Stored data.

-*-

(** Every token is non-empty, has no white space, and is made of characters
    of the string. *)
Lemma split_go_tokens cur cs :
  Forall (fun c => Py.isspace c = false) cur ->
  Forall (fun tok => Py.chars tok <> [] /\
                     Forall (fun c => Py.isspace c = false /\ (In c cur \/ In c cs))
                       (Py.chars tok))
    (Py.split_go cur cs).
Proof.
  revert cur. induction cs as [|a cs IH]; intros cur Hcur; simpl.
  - destruct cur as [|x cur]; constructor; [|constructor].
    rewrite chars_str. split.
    + simpl. destruct (rev cur); discriminate.
    + apply List.Forall_forall. intros c Hc. apply in_rev in Hc.
      rewrite List.Forall_forall in Hcur. split; [apply Hcur, Hc | left; exact Hc].
  - destruct (Py.isspace a) eqn:Ha.
    + assert (Hrest : Forall (fun tok => Py.chars tok <> [] /\
                Forall (fun c => Py.isspace c = false /\ (In c cur \/ In c (a :: cs)))
                  (Py.chars tok)) (Py.split_go [] cs)).
      { eapply List.Forall_impl; [|apply (IH []); constructor].
        intros tok [Hne Hall]. split; [exact Hne|].
        eapply List.Forall_impl; [|exact Hall].
        intros c [Hs [[]|Hin]]. split; [exact Hs | right; right; exact Hin]. }
      destruct cur as [|x cur]; [exact Hrest|].
      constructor; [|exact Hrest].
      rewrite chars_str. split.
      * simpl. destruct (rev cur); discriminate.
      * apply List.Forall_forall. intros c Hc. apply in_rev in Hc.
        rewrite List.Forall_forall in Hcur. split; [apply Hcur, Hc | left; exact Hc].
    + eapply List.Forall_impl; [|apply (IH (a :: cur)); constructor; assumption].
      intros tok [Hne Hall]. split; [exact Hne|].
      eapply List.Forall_impl; [|exact Hall].
      intros c [Hs [[<-|Hin]|Hin]]; (split; [exact Hs|]);
        [right; left; reflexivity | left; exact Hin | right; right; exact Hin].
Qed.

-*-

WHAT YOU NEED TO DO.
State how many lines in the records above contain the word "List". Give nothing but the number.

ANSWER TO THE EXERCISE.
8